One PC can run the operating system, one can do encryption, one video encoding, one act as a data router, and so on. They can all be removed and reinserted in the field, so no critical data is left abandoned. As an add on function, the Engage Class terminal can also generate an independent local cellular area, called the ARTEMIS LTE Platform.

The ARTEMIS’ objective is to deliver secure, high performance, instant communication capabilities to voice, data, text and chat.

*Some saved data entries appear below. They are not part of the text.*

(** X7. [cancel(run)] and [cancel_push_requests] can be run in either order:
    the queue that is left is the same, the entries that neither closes on
    run completion nor is a written request without responses, in their
    original order. *)
Theorem cancel_run_cleanup_commute (c : connection) :
  reqs_ (cancel_push_requests (cancel run c).2)
  = List.filter (λ p, negb (closes_on_run_completion c p)
                      && negb (written_push c p)) (reqs_ c)
  ∧ reqs_ (cancel run (cancel_push_requests c)).2
    = reqs_ (cancel_push_requests (cancel run c).2).
Proof.
  assert (Hleft : reqs_ (cancel_push_requests (cancel run c).2)
    = List.filter (λ p, negb (closes_on_run_completion c p)
                        && negb (written_push c p)) (reqs_ c)).
  { rewrite cancel_push_requests_eq. cbn [reqs_].
    pose proof (cancel_run_eq c) as Heq. cbv zeta in Heq. rewrite Heq.
    cbn [snd reqs_]. set (c1 := mk_connection _ _ _ _ _ _ _ _).
    assert (Hsame : ∀ p, written_push c1 p = written_push c p).
    { intros p. by eapply test_after_mark_stop. }
    rewrite (filter_ext _ (λ p, negb (written_push c p)));
      [|by intros p; rewrite Hsame].
    apply filter_bool_filter. }
  split; [exact Hleft|]. rewrite Hleft.
  pose proof (cancel_run_eq (cancel_push_requests c)) as Heq.
  cbv zeta in Heq. rewrite Heq. cbn [snd reqs_].
  rewrite cancel_push_requests_eq. cbn [reqs_].
  set (c1 := mk_connection _ _ _ _ _ _ _ _).
  assert (Hsame : ∀ p, closes_on_run_completion c1 p
                       = closes_on_run_completion c p) by done.
  rewrite (filter_ext _ (λ p, negb (closes_on_run_completion c p)));
    [|by intros p; rewrite Hsame].
  rewrite filter_bool_filter. apply filter_ext. intros p. apply andb_comm.
Qed.

(** X8. [cancel(run)] followed by [cancel(exec)] stops every entry that was
    queued, whichever of the two removes it, and leaves the queue empty; the
    second call returns the number of entries the first one kept. *)
Theorem cancel_run_then_exec (c : connection) :
  let c1 := (cancel run c).2 in
  (cancel exec c1).1
  = Z.of_nat (length (List.filter
                        (λ p, negb (closes_on_run_completion c p)) (reqs_ c)))
  ∧ reqs_ (cancel exec c1).2 = []
  ∧ (∀ p, p ∈ reqs_ c →
       infos (cancel exec c1).2 !! p = mark_stop <$> infos c !! p)
  ∧ (∀ p, p ∉ reqs_ c → infos (cancel exec c1).2 !! p = infos c !! p).
Proof.
  intros c1. rewrite cancel_exec_eq. cbn [fst snd reqs_ infos].
  assert (Hc1 : infos c1
    = foldl (λ h q, alter mark_stop q h) (infos c)
        (List.filter (λ p, negb (negb (closes_on_run_completion c p)))
                     (reqs_ c))
    ∧ reqs_ c1
      = List.filter (λ p, negb (closes_on_run_completion c p)) (reqs_ c)).
  { subst c1. pose proof (cancel_run_eq c) as Heq. cbv zeta in Heq.
    by rewrite Heq. }
  destruct Hc1 as [Hinfos Hq]. rewrite Hinfos, Hq, negb_negb_filter.
  split; [done|]. split; [done|]. split.
  - intros p Hp. destruct (closes_on_run_completion c p) eqn:Hcl.
    + rewrite fold_alter_notin.
      * apply fold_alter_in; [done|]. by apply elem_of_filter_bool.
      * rewrite elem_of_filter_bool, Hcl. by intros [_ ?].
    + rewrite fold_alter_in; [|done|].
      * rewrite fold_alter_notin; [done|].
        rewrite elem_of_filter_bool, Hcl. by intros [_ ?].
      * apply elem_of_filter_bool. by rewrite Hcl.
  - intros p Hp. rewrite !fold_alter_notin; [done| |];
      rewrite elem_of_filter_bool; by intros [? _].
Qed.

Lemma cancel_run_then_exec_witness :
  stop <$> infos (cancel exec (cancel run mixed_queue).2).2 !! 1%nat = Some true
  ∧ stop <$> infos (cancel exec (cancel run mixed_queue).2).2 !! 3%nat
    = Some true.
Proof.
  destruct (cancel_run_then_exec mixed_queue) as (_ & _ & Hin & _).
  split.
  - rewrite (Hin 1%nat); [vm_compute; reflexivity|decide_by_computation].
  - rewrite (Hin 3%nat); [vm_compute; reflexivity|decide_by_computation].
Defined.

End CompositionFacts.

(** ** More on coalescing and queueing *)

Section WriterFacts.

Import Request Connection.

(** With assertions compiled out a non-empty queue is coalesced whatever the
    write buffer holds. *)
Lemma coalesce_requests_ndebug (c : connection) :
  reqs_ c ≠ [] →
  coalesce_requests true c = Done (foldl coalesce_entry c (coalesced c)).
Proof.
  intros Hq. unfold coalesce_requests, BOOST_ASSERT.
  cbn [orb mbind outcome_bind].
  destruct (prefix_take (reqs_ c)
    (if Config.coalesce_requests (cfg_ c) then length (reqs_ c) else 1%nat))
    as [post Hpost].
  fold (coalesced c) in Hpost.
  assert (Hlen : length (coalesced c)
    = if Config.coalesce_requests (cfg_ c) then length (reqs_ c) else 1%nat).
  { unfold coalesced. rewrite length_take.
    destruct (Config.coalesce_requests _); [lia|].
    destruct (reqs_ c); [done|simpl; lia]. }
  rewrite <- Hlen.
  apply (for_loop_coalesce (coalesced c) [] post). exact Hpost.
Qed.

Lemma coalesce_requests_buffer_assert (c : connection) :
  write_buffer_ c ≠ "" → coalesce_requests false c = AssertionFailed.
Proof.
  intros Hb. unfold coalesce_requests, BOOST_ASSERT.
  by rewrite (bool_decide_false _ Hb).
Qed.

The platform enables rapid establishment of a scalable and mobile secure wireless network for ad-hoc operations. It is Self-forming, Self-Healing and Path-Optimizing wireless network infrastructure for dynamic network environments and supports any 4G LTE enabled device with as many as 256 concurrent connected sessions

The ARTEMIS LTE Platform
The network, once connected over the SATCOM backbone to a cellular provider, or to an identical point of presence, has the option to integrate different radio types (as used by local police, firefighters, medical services) and make them interoperable. This feature is critical in operations in heavy populated urban areas.

An optional Military Grade Radio network can also be deployed that is designed to be resilient in heavy cellular and WiFi use areas where typical cellular access is denied. This specialized Radio network is able to provide high data throughput, integrates easily with any existing city surveillance cameras and operates in underground networks. Drones can be integrated with these radios and they are setup to provide either simple video streams or network extensions.

Locating people in underground areas, where GPS networks are not available, is also an option on the Engage Terminal. It is a function that was designed to serve primarily in search and rescue situations.

Dedicated hardware can extend the GPS presence in tunnels, mines, or underground metro networks. Based on this GPS extension, which is perfectly synchronized with the real external GPS network, a user can find his own location using either a simple Google Map application on his cell phone or a government user can be located with a Tetra phone.

Underground Locating Capabilities
Once again, this information is captured by the Engage SATCOM terminal and directed to a Tetra point of command center, or to a cellular provider, that can correctly locate the user in distress. Geolocation maps for underground areas can be developed and ported into user PCs for accurate position finding.

To conclude, the future communication terminal, and the future tactical network, needs to be able to operate in a totally different environment.

The SATCOM terminal needs to provide robust links, while benefiting a large area coverage. It also needs to extend its capabilities into
complementary technologies.

We need to be able to extend the cellular network, while at the same time avoiding cellular congestion. We need to be aware of our surroundings and have access to video feeds. We need to be able to reach people in GPS denied environments — and we need to be able to make incompatible networks talk one with each other.

These are the fundamentals on which the Engage Class Satcom Terminal was designed and on which it will evolve.

Mr. Cristi Damian joined Advantech Wireless in 1995 where he held various positions in Operations, Manufacturing, Sales, Engineering and Customer Support. Prior to Advantech Wireless, he acquired experience as a hardware engineer in various high-tech companies. Mr. Damian holds a Master’s degree in Electrical Engineering from Concordia University.